Der Leiter des Instituts für interdisziplinäre Konflikt- und Gewaltforschung, Andreas Zick, der für die Studie in den vergangenen Wochen rund 1.000 Deutsche von 16 bis 92 Jahren befragen ließ, plädiert deshalb für neue Formen des Gedenkens, "für eine Erinnerungskultur 4.0". Dafür müssten unter anderem historische Einrichtungen die NS-Geschichte im Netz besser aufbereiten. Weiter fordert Zick andere Schulbücher. Derzeit werde darin oft ein einfaches Bild von Tätern und Opfern vermittelt, das habe sich in der Studie gezeigt, so Zick.

Mit einer anderen, oft von AfD-Vertretern geäußerten These räumt die Studie auf: Ein "Schuldkult" der Deutschen lasse sich nicht belegen, so Zick.

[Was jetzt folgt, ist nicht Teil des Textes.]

(** X18.  Once the store is idle again, if the promise settled last was
    fulfilled, the file holds the users given to the last call of
    [writeUsers] (the empty array if that argument was no array), whatever
    the interleaving of the calls and of the file-system settlements. *)
Theorem last_write_wins f acts w vs v id :
  writer_run acts (idle f) = Some w →
  isWritingUsers w = false →
  issuedWrites w = vs ++ [v] →
  last (settledWrites w) = Some (id, Returns tt) →
  usersFile w = Holds (JUsers (array_or_empty v)).
Proof.
  intros Hrun Hidle Hissued Hlast.
  destruct (writer_run_ok acts _ w Hrun (idle_ok f)) as [Hlock _ Hqueue Horder _ Hfile].
  assert (inProgress w = []) as Hin.
  { rewrite Hidle in Hlock. symmetry in Hlock. apply bool_decide_eq_false in Hlock.
    destruct (inProgress w); [done | exfalso; by apply Hlock]. }
  apply last_Some in Hlast as [l Hl].
  destruct (Hfile l id Hl) as (v' & Hv' & ->).
  unfold settled_ids, pending_ops, in_progress_ops in Horder.
  rewrite Hin, (Hqueue Hidle), Hl, Hissued in Horder. simpl in Horder.
  rewrite app_nil_r, fmap_app, length_app, seq_app in Horder. simpl in Horder.
  apply app_inj_tail in Horder as [_ ->].
  rewrite Hissued, lookup_snoc in Hv'. by injection Hv' as ->.
Qed.

(** *** Trimming *)

Lemma trimStart_no_space s : forallb not_space s = true → trimStart s = s.
Proof.
  destruct s as [|a s]; simpl; [done|]. unfold not_space.
  by destruct (is_space a).
Qed.

Lemma forallb_rev {A} (p : A → bool) l : forallb p (rev l) = forallb p l.
Proof.
  induction l as [|a l IH]; simpl; [done|].
  rewrite forallb_app, IH. simpl. by rewrite andb_true_r, andb_comm.
Qed.

Lemma trim_no_space s : forallb not_space s = true → trim s = s.
Proof.
  intros Hs. unfold trim. rewrite (trimStart_no_space s Hs).
  rewrite trimStart_no_space; [apply rev_involutive|].
  by rewrite forallb_rev.
Qed.

Lemma forallb_impl {A} (p q : A → bool) l :
  (∀ c, p c = true → q c = true) → forallb p l = true → forallb q l = true.
Proof.
  intros Hpq. induction l as [|a l IH]; simpl; [done|].
  intros [Ha Hs]%andb_true_iff. by rewrite (Hpq a Ha), IH.
Qed.

Lemma plain_not_space s : plain s → forallb not_space s = true.
Proof.
  intros [_ Hs]. apply (forallb_impl not_space_or_at); [|done].
  intros c. unfold not_space_or_at, not_space. by intros [? _]%andb_true_iff.
Qed.

Lemma valid_email_no_space email :
  regex_test emailRegex email = true → forallb not_space email = true.
Proof.
  rewrite regex_test_matches, emailRegex_language.
  intros (loc & dom & tld & -> & Hl & Hd & Ht).
  rewrite !forallb_app.
  rewrite (plain_not_space loc), (plain_not_space dom), (plain_not_space tld) by done.
  reflexivity.
Qed.

(** An address that matches the pattern has nothing to trim. *)
Lemma valid_email_trim email :
  regex_test emailRegex email = true → trim email = email.
Proof. intros H. by apply trim_no_space, valid_email_no_space. Qed.

(** *** The account routes *)

Lemma writeUsers_alone_spec v d f :
  writeUsers_alone v d f
  = match d with
    | DiskOk => (Returns tt, Holds (JUsers (array_or_empty v)))
    | DiskMkdirFails e => (Throws e, f)
    | DiskWriteFails e remains => (Throws e, remains)
    end.
Proof. by destruct d. Qed.

Lemma missing_false s : missing s = false ↔ s ≠ [].
Proof. unfold missing. case_bool_decide; split; done. Qed.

Eine Mehrheit der Deutschen fühlt sich laut Studie nicht mitschuldig am Holocaust. Bei einer Untersuchung verneinten 55,7 Prozent der Befragten die Aussage, dass sie persönlich eine Mitschuld für die Gräueltaten der Nationalsozialisten empfänden. Insgesamt rund 10 Prozent stimmten der Aussage "eher zu" und "stark zu".

Verantwortung empfinden

In der AfD wird ein solcher "Kult" immer wieder thematisiert: So hatte etwa der thüringische AfD-Vorsitzende Björn Höcke das Berliner Holocaust-Mahnmal in seiner Dresdner Rede im Januar 2017 ein "Denkmal der Schande" genannt und von "dämlicher Bewältigungspolitik" gesprochen. Als Vorredner hatte der heutige AfD-Bundestagsabgeordnete Jens Maier damals einen angeblichen "Schuldkult" für "endgültig beendet" erklärt.

Auch der Vorstandsvorsitzende der Stiftung EVZ und Mitinitiator der Studie, Andreas Eberhardt, erklärt bei der Vorstellung, die Rede von einem "Schuldkult" sei Nonsens. Schuldig könne sich nur fühlen, wer persönlich involviert gewesen sei. Die Studie habe aber gezeigt, dass die in Deutschland lebenden Menschen aber durchaus eine Verantwortung für den Umgang mit diesem Teil der Geschichte empfänden.